I had gotten into this dialogue with a fellow Unison League player just a few nights ago. For a mobile game it’s pretty fun and I enjoy the folks I fight alongside in game. Compared to most other mobile games? This is one where I interact most with real time players.

I’m in the process of leveling up my avatar, Pizzamaid, in game and was randomly running quests with this player for the weekly event available. Usually following a quest I make it a point to MVP a good player I come across, send them a /wave or /dance, and go on my way. Particularly in this instance, this person reached out to me stating how it looks like my current guild is dormant and inquired if I was interested in joining theirs. I have no intentions on leaving behind the Maid Militia and its members who are friend of mine so I kindly thanked them for the offer but am a lifer with MM. Said player responded with the above featured image. Now here’s the thing:

I wasn’t playing a cleric. I was playing and leveling up my mage. Yeah I have some healing spells on my bar, but I’ve been leveling mage since day one. So out of curiosity I had to ask what made this person think I would be a healer. They mentioned that they thought I brought out critical heals in our quest when necessary, and that I just seem to be the “healer” type.

Here.
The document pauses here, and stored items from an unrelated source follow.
(** One access of [try_pop]. *)
Inductive consume (s : state) : state → Prop :=
| consume_load_head n h th :
    cons s = CIdle → load Relaxed Head n (mem s) (cview s) = Some (Word h, th) →
    consume s (set_consumer s (mem s) th (CLoadTail h) (trace s))
| consume_empty h n t th :
    cons s = CLoadTail h → load Acquire Tail n (mem s) (cview s) = Some (Word t, th) →
    (h =? t) = true →
    consume s (set_consumer s (mem s) th CIdle (trace s ++ [EvEmpty]))
| consume_some h n t th :
    cons s = CLoadTail h → load Acquire Tail n (mem s) (cview s) = Some (Word t, th) →
    (h =? t) = false →
    consume s (set_consumer s (mem s) th (CTake h) (trace s))
| consume_take h item m th :
    cons s = CTake h →
    plain_read (slot_at h) (mem s) (cview s) = Some (Object (Some item)) →
    plain_write (slot_at h) (Object None) (mem s) (cview s) = Some (m, th) →
    consume s (set_consumer s m th (CPublish h item) (trace s))
| consume_store_head h item m th :
    cons s = CPublish h item →
    store Release Head (Word (h +w 1)) (mem s) (cview s) = Some (m, th) →
    consume s (set_consumer s m th CIdle (trace s ++ [EvPop item]))
| consume_learns :
    consume s (set_consumer s (mem s) (learn (cur (pview s)) (cview s)) (cons s) (trace s)).

Definition step (s s' : state) : Prop := produce s s' ∨ consume s s'.

(** The same as a function: who moves, and the message its load reads. *)
Inductive choice := Producer (item : T) (n : nat) | Consumer (n : nat) | ProducerLearns | ConsumerLearns.

Definition exec (c : choice) (s : state) : option state :=
  match c with
  | Producer x n =>
      match prod s with
      | PIdle =>
          match load Relaxed Tail n (mem s) (pview s) with
          | Some (Word t, th) => Some (set_producer s (mem s) th (PLoadHead x t) (trace s))
          | _ => None
          end
      | PLoadHead item t =>
          match load Acquire Head n (mem s) (pview s) with
          | Some (Word h, th) =>
              Some (if Capacity <? t +w 1 -w h
                    then set_producer s (mem s) th PIdle (trace s ++ [EvFull])
                    else set_producer s (mem s) th (PConstruct item t) (trace s))
          | _ => None
          end
      | PConstruct item t =>
          match plain_read (slot_at t) (mem s) (pview s),
                plain_write (slot_at t) (Object (Some item)) (mem s) (pview s) with
          | Some (Object None), Some (m, th) => Some (set_producer s m th (PPublish item t) (trace s))
          | _, _ => None
          end
      | PPublish item t =>
          match store Release Tail (Word (t +w 1)) (mem s) (pview s) with
          | Some (m, th) => Some (set_producer s m th PIdle (trace s ++ [EvPush item]))
          | None => None
          end
      end
  | Consumer n =>
      match cons s with
      | CIdle =>
          match load Relaxed Head n (mem s) (cview s) with
          | Some (Word h, th) => Some (set_consumer s (mem s) th (CLoadTail h) (trace s))
          | _ => None
          end
      | CLoadTail h =>
          match load Acquire Tail n (mem s) (cview s) with
          | Some (Word t, th) =>
              Some (if h =? t then set_consumer s (mem s) th CIdle (trace s ++ [EvEmpty])
                    else set_consumer s (mem s) th (CTake h) (trace s))
          | _ => None
          end
      | CTake h =>
          match plain_read (slot_at h) (mem s) (cview s),
                plain_write (slot_at h) (Object None) (mem s) (cview s) with
          | Some (Object (Some item)), Some (m, th) =>
              Some (set_consumer s m th (CPublish h item) (trace s))
          | _, _ => None
          end
      | CPublish h item =>
          match store Release Head (Word (h +w 1)) (mem s) (cview s) with
          | Some (m, th) => Some (set_consumer s m th CIdle (trace s ++ [EvPop item]))
          | None => None
          end
      end
  | ProducerLearns =>
      Some (set_producer s (mem s) (learn (cur (cview s)) (pview s)) (prod s) (trace s))
  | ConsumerLearns =>
      Some (set_consumer s (mem s) (learn (cur (pview s)) (cview s)) (cons s) (trace s))
  end.

Lemma spsc_exec_step c s s' : exec c s = Some s' → step s s'.
Proof.
  unfold exec. intros Hs. destruct c as [x n|n| |]; [left|right|left|right].
  3, 4: injection Hs as <-; constructor.
  all: repeat case_match; simplify_eq; by econstructor.
Qed.

(** ** Specification *)

(** The calls that did something. *)
Definition successes (tr : list (event T)) : list (event T) :=
  omap (λ e, match e with EvPush _ | EvPop _ => Some e | _ => None end) tr.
This was the straw that broke the camel’s back for me. I didn’t rage or anything of the sort, but THIS was where the wheels started turning and I started thinking.

In the dichotomy of video games and specifically games that involve playing with other real time players, what facets of our personality and character gravitate towards role archetypes? Is it the fact that I’m a bubbly and optimistic individual that gives folks the intuition that I’m predominantly a healing / support based player? Is it the person who carries out instructions or directives to lead a party to victory that classifies them as the “go-to tank”? Is it the person that’s quiet, but effective with their calculated logic and reasoning that deems them the typical ranged / melee DPS? I’m legitimately curious about this.

What a lot of folks don’t know is that… I suck as a healer. Okay— I don’t suck immensely; I just have my derp moments. For the most part though? I can keep folks alive in a dungeon or raid when needed. Here’s the catch though— I’m still a chicken when it comes to healing. It’s a role that I take seriously (almost too seriously for myself) and in the process of running a dungeon or raid, I build up some mild anxiety from it. For something that’s just a game I should enjoy the role that I play, correct?

This is where I come to a crossroads (and I think is the root cause of my altoholism in MMOs). Do I play a class that makes me nervous, because other folks from a third person perspective think I’m proficient at it? Or do I play the safe role that gives equal parts contribution but sans the limelight in the role priority list? Perhaps if I built up more confidence in my skill set as a healer, it would be more fun for me? Or maybe just playing a minor but critical role as a ranged DPS is fun because I’m not a pivotal focus?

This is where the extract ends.